With Snowdown now a few weeks behind us, I wanted to talk with you guys about how the mode was received, some of the feedback that was given and what our future plans are for the experience. This post uses One For All as a comparison point, so you'll get to see some neat data there as well. So without further ado, let's dive in!
First, let's start by discussing the feedback we received from the Micro Feedback Tool (MFT). The MFT is a tool where we pose a simple statement to players like "The game of Showdown I just played was fun," and ask them to rate their agreement on a scale from 1 to 5. We use the MFT for almost every feature we release, and it's a great way for us to hear player's first impressions.
For any featured game mode we create, there are three main questions we ask via the MFT: Was the game fun, did it feel different from other game modes, and would you like to play it again. We then collect data at three different times during the event: once when the event starts, once midway through, and once at the end. This helps us understand how player sentiment changes as exposure to the game mode increases, and it can be very useful in separating out novelty appeal.
Generally speaking, we view a response above 4.0 as representing strong agreement in the community, and as you can see above, both 1v1 and 2v2 scored very well on all metrics. Additionally, each question remained stable throughout the different time periods on all questions, meaning, the people who continued to play Showdown enjoyed the mode and left with a favorable opinion. 2v2 generally scored slightly better on each of these questions which we expected given the increased amount of combat interaction. This leads us to believe that Showdown is a candidate for returning sometime in the future.
Next, let's take a look at some play data and see how it compared to One For All.
This is the first time we've shown data like this, so let me give some context. One of the more common metrics we use to measure a game mode's appeal is the number of minutes a player spends playing each particular mode.
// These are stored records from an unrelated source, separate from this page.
(** [axios.get('https://api.github.com/user', { params })], awaited, and
    the [data] of the answer. *)
Definition axios_get_user (p : regtoken_params) : M doc :=
  tell (HttpGet "https://api.github.com/user"
          (<["access_token" := VStr (rt_access_token p)]>
          (<["token_type" := VStr (rt_token_type p)]>
          (<["scope" := VStr (rt_scope p)]> ∅))));;
  settled (github_user (rt_access_token p) (rt_token_type p) (rt_scope p)).

(** The user object that [registerwithtoken] builds from the provider's
    data and its own parameters. *)
Definition provider_user (p : regtoken_params) (data : doc) : doc :=
  <["email" := VStr (rt_email p)]>
  (<["git_id" := VStr (js_String date_toString (get "id" data))]>
  (<["username" := get "name" data]>
  (<["password" := VStr (rt_password p)]>
  (<["avatar" := get "avatar_url" data]>
  (<["twitter" := get "twitter_username" data]> ∅))))).

(** [registerwithtoken]: the whole body, the call of [users.create]
    included, runs inside one [try] block. *)
Definition registerwithtoken (m : meta) (p : regtoken_params) : M json :=
  try_catch
    (data ← axios_get_user p;
     let u := provider_user p data in
     a ← create m u;
     mret a)
    (λ err, throw (MoleculerClientError "bad details!" 422 None None)).

End Service.

(* ===================================================================== *)
(** ** Vocabulary of the statements *)
(* ===================================================================== *)

(** Some stored account holds, in the property [fld], the value the entity
    carries there. *)
Definition taken (fld : string) (entity : doc) (w : world) : Prop :=
  ∃ acc, acc ∈ users w ∧ acc !! fld = Some (get fld entity).

(** The error of a uniqueness conflict on the property [fld]. *)
Definition conflict (msg fld : string) : error :=
  MoleculerClientError msg 422 (Some "") (Some [FieldDetail fld "is exist"]).

(** The world after the cache was asked for this token: an entry past its
    expiry is gone. *)
Definition after_get (tok : string) (w : world) : world :=
  match cache w !! tok with
  | Some (_, expire) =>
      if expire <? now w then set_cache (delete tok (cache w)) w else w
  | None => w
  end.

(** The document the cache would answer with for this token: the content
    of an entry that has not expired. *)
Definition live_entry (tok : string) (w : world) : option doc :=
  match cache w !! tok with
  | Some (RDoc d, expire) => if expire <? now w then None else Some d
  | _ => None
  end.

(** The balance of an account: its numeric [wallet]; an account without
    the field counts from zero, as the store's increment does. *)
Definition wallet_of (acc : doc) : option Z :=
  match acc !! "wallet" with
  | None => Some 0
  | Some (VNum x) => Some x
  | Some _ => None
  end.

(** Every document in the cache sits under a token that the secret of the
    service decodes to a payload with a usable [id]: the cache holds
    nothing that [resolveToken] could not have put there. *)
Definition cache_sound `{Env} (w : world) : Prop :=
  ∀ tok d expire, cache w !! tok = Some (RDoc d, expire) →
    ∃ payload, jwt_decode tok JWT_SECRET = Some payload ∧
               truthy (get "id" payload) = true.

(* ===================================================================== *)
(** ** The service as a machine *)
(* ===================================================================== *)

(** A computation keeps the cache when it leaves it as it was or empties
    it; every handler but [resolveToken] does. *)
Definition cache_kept {A} (c : M A) : Prop :=
  ∀ w, cache (c w).2 = cache w ∨ cache (c w).2 = ∅.

Section Machine.
Context `{Env}.

(** A call of one of the actions. *)
Inductive call :=
  | CallCreate (m : meta) (entity : doc)
  | CallLogin (m : meta) (email password : string)
  | CallResolveToken (tok : string)
  | CallMe (m : meta)
  | CallUpdateMyself (m : meta) (newData : doc)
  | CallDeductWallet (payload : doc)
  | CallGetbygitID (id : string)
  | CallRegisterwithtoken (m : meta) (p : regtoken_params).

(** The world the call leaves. *)
Definition perform (c : call) (w : world) : world :=
  match c with
  | CallCreate m entity => leaves (create m entity) w
  | CallLogin m email password => leaves (login m email password) w
  | CallResolveToken tok => leaves (resolveToken tok) w
  | CallMe m => leaves (me m) w
  | CallUpdateMyself m newData => leaves (updateMyself m newData) w
  | CallDeductWallet payload => leaves (deductWallet payload) w
  | CallGetbygitID id => leaves (getbygitID id) w
  | CallRegisterwithtoken m p => leaves (registerwithtoken m p) w
  end.

(** What can happen to the world: an action is called; time passes; the
    store changes, fails or recovers under the hands of others; entries
    leave the cache. *)
Inductive step : world → world → Prop :=
  | step_call c w : step w (perform c w)
  | step_clock t w : step w (set_now t w)
  | step_store us down w : step w (World us down (cache w) (now w) (log w))
  | step_evict c w : c ⊆ cache w → step w (set_cache c w).

(** The worlds the service can be in: it starts with an empty cache. *)
Inductive reachable : world → Prop :=
  | reachable_start us down t : reachable (World us down ∅ t [])
  | reachable_step w w' : reachable w → step w w' → reachable w'.

End Machine.

(* ===================================================================== *)
(** ** A concrete environment and a small world *)
(* ===================================================================== *)

(** Stand-ins for the libraries, simple enough to compute with, and a world
    with one account; the examples below run the handlers on them. *)
Module Demo.
(** X20: the entry of a boundary in the boundary section is the text of
    [Boundary.format] with every line indented by four spaces: the name, the
    braces, the type, and each face on a line of its own, provided the name,
    the type and the face texts hold no newline. *)
Theorem boundary_entry_indented :
  ∀ (w : World) (b : Boundary.t) (fs : list Face.t) (ts : list string),
    list_objs w !! Boundary.faces b = Some fs →
    mapM (λ f, Face_format (vertex_objs w) (registry w) f "") fs = Ok ts →
    str_has_char nl_char (Boundary.name b) = false →
    str_has_char nl_char (Boundary.type_ b) = false →
    Forall (λ t, str_has_char nl_char t = false) ts →
    boundary_section_entry w b
    = Ok ("    " +:+ Boundary.name b +:+ nl
            +:+ "    {" +:+ nl
            +:+ "        type " +:+ Boundary.type_ b +:+ ";" +:+ nl
            +:+ "        faces" +:+ nl
            +:+ "        (" +:+ nl
            +:+ String.concat "" ((λ t, "            " +:+ t +:+ nl) <$> ts)
            +:+ "        );" +:+ nl
            +:+ "    }" +:+ nl).
Proof.
  intros w b fs ts Hfs Hts Hname Htype Hnl.
  unfold boundary_section_entry, Boundary_format. rewrite Hfs. simpl.
  rewrite (mapM_result_bind_Ok _ (λ s, "        " +:+ s +:+ nl) fs ts Hts).
  simpl. f_equal. by apply boundary_text_indented.
Qed.

Lemma boundary_entry_indented_witness :
  let b := Boundary.mk "wall" "walls" 0 in
  boundary_section_entry fresh_world b
  = Ok ("    " +:+ Boundary.name b +:+ nl
          +:+ "    {" +:+ nl
          +:+ "        type " +:+ Boundary.type_ b +:+ ";" +:+ nl
          +:+ "        faces" +:+ nl
          +:+ "        (" +:+ nl
          +:+ String.concat "" ((λ t, "            " +:+ t +:+ nl) <$> [])
          +:+ "        );" +:+ nl
          +:+ "    }" +:+ nl).
Proof.
  intros b.
  apply (boundary_entry_indented fresh_world b [] []);
    [reflexivity | reflexivity | reflexivity | reflexivity | constructor].
Defined.
(** * domUtils: a shallow embedding of the DOM helper layer

    The development follows [domUtils.ts]: the element accessors, the
    notification helper, [ModalUtils], [FormUtils], [LoadingUtils],
    [StorageUtils] and [ProfileFormUtils].  The browser is the environment
    of that code; it is represented by

    - JavaScript strings as sequences of UTF-16 code units, and numbers
      with [NaN] and the infinities,
    - a store of element objects addressed by reference, with the
      document's elements listed in tree order and a queue of pending
      timers; the [value] of an element is held in the way of its kind
      (sanitized by a form control, a number on a list item, ...),
    - the HTML parser behind [innerHTML], the engine's printing of
      numbers, and the [Storage] and [JSON] interfaces as type classes,
    - a state-and-exception monad [JS] for the code that runs against them.

    Part I holds the definitions, Part II the lemmas and theorems. *)

From Stdlib Require Import ZArith NArith QArith List Bool Ascii String
  DecimalString.
From stdpp Require Import base option list gmap.
(** * Solution generation service: retrieval tools, retry wrapper, cache and
      response validation

    A shallow embedding of [SolutionGeneratorService] and of the
    validation of its output, [SolutionOutputDto].

    - JavaScript strings are sequences of UTF-16 code units ([list N]).
    - JavaScript numbers are idealised as exact rationals ([Q]); counters
      and lengths are [nat].
    - Asynchronous, effectful code is written in a state-and-exception
      monad over the service's fields ([embeddingCache],
      [embeddingCounter]), the outside world (embedding provider,
      PostgreSQL, [Math.random]) and a trace of observable effects. *)

From Stdlib Require Import ZArith QArith Qround Qminmax Lia Lqa String Ascii Decimal DecimalString DecimalN.
From stdpp Require Import base option list gmap.

Set Warnings "-register-all".
Local Open Scope Z_scope.

(* ------------------------------------------------------------------ *)
(** ** JavaScript strings *)

Module Js.

(** A string is a list of UTF-16 code units. *)
Abbreviation str := (list N).

Definition lit (s : string) : str :=
  List.map N_of_ascii (list_ascii_of_string s).

(** [String(n)] for a non-negative integer. *)
Definition ofN (n : N) : str :=
  lit (NilEmpty.string_of_uint (N.to_uint n)).

(** [String(n)] for a counter or a length. *)
Definition ofNat (n : nat) : str := ofN (N.of_nat n).

Definition nl : str := [10%N].

(** [s.substring(0, n)] *)
Definition substring0 (n : nat) (s : str) : str := firstn n s.

(** ECMAScript WhiteSpace and LineTerminator code units, the characters
    removed by [String.prototype.trim]. *)
Definition isWhiteSpace (c : N) : bool :=
  ((9 <=? c) && (c <=? 13) || (c =? 32) || (c =? 160) || (c =? 5760)
   || (8192 <=? c) && (c <=? 8202) || (c =? 8232) || (c =? 8233)
   || (c =? 8239) || (c =? 8287) || (c =? 12288) || (c =? 65279))%N.

Fixpoint trimStart (s : str) : str :=
  match s with
  | c :: s' => if isWhiteSpace c then trimStart s' else s
  | [] => []
  end.

Definition trimEnd (s : str) : str := rev (trimStart (rev s)).

Definition trim (s : str) : str := trimEnd (trimStart s).

Definition eqb (a b : str) : bool := bool_decide (a = b).

(** [s.startsWith(p)] *)
Fixpoint startsWith (p s : str) : bool :=
  match p, s with
  | [], _ => true
  | a :: p', b :: s' => (a =? b)%N && startsWith p' s'
  | _ :: _, [] => false
  end.

(** [s.includes(p)] *)
Fixpoint includes (p s : str) : bool :=
  startsWith p s ||
  match s with
  | [] => false
  | _ :: s' => includes p s'
  end.

(** [s.indexOf(c)] for a single code unit; [None] stands for -1. *)
Fixpoint indexOf (c : N) (s : str) : option nat :=
  match s with
  | [] => None
  | d :: s' => if (c =? d)%N then Some O else option_map S (indexOf c s')
  end.

(** [s.lastIndexOf(c)] for a single code unit. *)
Fixpoint lastIndexOf (c : N) (s : str) : option nat :=
  match s with
  | [] => None
  | d :: s' =>
      match lastIndexOf c s' with
      | Some i => Some (S i)
      | None => if (c =? d)%N then Some O else None
      end
  end.

(** [s.substring(a, b)] for [a <= b]. *)
Definition substring (a b : nat) (s : str) : str := firstn (b - a) (skipn a s).

(** [parts.join(sep)] *)
Fixpoint join (sep : str) (parts : list str) : str :=
  match parts with
  | [] => []
  | [p] => p
  | p :: rest => p ++ sep ++ join sep rest
  end.

End Js.

Arguments Js.lit : simpl never.
Arguments Js.ofN : simpl never.
Arguments Js.ofNat : simpl never.

(* ------------------------------------------------------------------ *)
(** ** Values, errors and outcomes *)

(** Values exchanged with the agent and produced by [JSON.parse]. An
    object is its list of own properties, keys unique. *)
Inductive JsVal :=
| VUndefined
| VNull
| VBool (b : bool)
| VNum (q : Q)
| VStr (s : Js.str)
| VArr (items : list JsVal)
| VObj (props : list (Js.str * JsVal)).

(** What a [throw] can carry. [Undefined] is the value of the
    uninitialised [lastError] of [retryOperation]; the other three are
    objects with a [message]. *)
Inductive thrown :=
| Undefined
| Error (message : Js.str)
| TypeError (message : Js.str)
| LLMGenerationError (message : Js.str).

#[global] Instance thrown_eq_dec : EqDecision thrown.
Proof. solve_decision. Defined.

Inductive Outcome (T : Type) :=
| Return (v : T)
| Throw (e : thrown).
Arguments Return {T} v.
Arguments Throw {T} e.

Definition errorOf {T} (o : Outcome T) : option thrown :=
  match o with Throw e => Some e | Return _ => None end.

(** Effects the model records. *)
Inductive ToolName := GenerateEmbedding | VectorSearch | VideoSearch.

Inductive Event :=
| EvSleep (ms : Z)                       (* await setTimeout(resolve, ms) *)
| EvCacheCleared                         (* clearEmbeddingCache ran *)
| EvToolCall (name : ToolName)           (* the agent invoked a tool *)
| EvMatchDocuments (limit : Q)           (* SELECT * FROM match_documents($1, $2, $3) *)
| EvVideoQuery (limit : Q)               (* ... FROM video_recordings ... LIMIT $2 *)
| EvInvoked (error : option thrown).     (* an observed operation ran once *)

(* ------------------------------------------------------------------ *)
(** ** Rows of the two stores *)

(** [VectorSearchResult.metadata]; an absent property is [None]. *)
Record Metadata := mkMetadata {
  book : option Js.str;
  book_title : option Js.str;
  book_id : option Js.str;
  chapter : option Js.str;
  page_number : option Q;
  page_start : option Q;
  page_end : option Q;
  paragraph_number : option Q
}.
By looking at the percent of time they spend in any particular experience, we can judge how it holds up against other game modes. Additionally, "minutes played" allows us to compare game modes with drastically different game lengths without biasing in one direction or another. One For All fares very well by this metric, averaging almost 23.4% of all playtime across all regions. Showdown also fared well, though it only accounted for about 2.3% of all play during the time period.
Because much of the appeal of these game modes comes from the novelty aspect, we also do a breakdown of playtime across the lifetime of a mode to see how it falls off. The below graph shows the average play time of both One For All and Showdown as a product of time.
As you can see, both One For All and Showdown had a high spike in playtime when they were first turned on, with One For All accounting for 37% and Showdown 8% on their respective first days. As time passed the amount of time both modes were played decreased. One For All lost 75% of its playtime and Showdown lost 90% by the end. This drop-off for both modes is a pretty good indicator that these modes are likely better suited as short-term events rather than permanent game modes. If the modes were left on permanently, the queue times for each would be pretty atrocious after a few more weeks.
All of the above is in line with how we generally expect featured game modes to perform, and this type of data helps us determine what to pursue next. Both modes successfully delivered on being fun, memorable experiences, and my team wants to thank all of you who played and gave your feedback. We really appreciate your support.
Speaking of feedback, a number of you wrote to us and gave your ideas on how we could improve Showdown in the future. I'd like to let you guys in on some of the early ideas we're discussing.
- The amount of time spent in champion select was too long for how long the games were.
- o After playing a number of games after release, this is a point we definitely agree with. One idea we're discussing right now is potentially making each match a best of 3 or best of 5 competition instead of a one-off, which should help while also opening up some interesting counter play opportunities. There are a number of variants we could use also, from letting you bring in multiple champions that you cycle between to not resetting gold and xp so late game champions/builds could potentially shine more. All are open to discussion.
- Players wanted an experience more like top/mid/bot on SR.
- We're pretty happy with the hybrid experience we created by doing Showdown on Howling Abyss, but we also understand the desire to have a matchup that is more true to the lanes of Summoner's Rift. One thing we're discussing is potentially having Showdown return on SR with different queues for top, mid or bot lane matchups. That way people who really do want to see who is the best mid-laner can, and no one will be able to use the excuse that they lost because of the health packs or brush differences.
- It'd be great to have a ladder showing progress.
- This is definitely a cool idea and one we want to pursue. Our team doesn't have any web developers on it so we'd have to negotiate with some of the other teams here at Riot, but there's value here for sure!
Thanks for taking the time to read this, and I look forward to sharing more data with you in the future!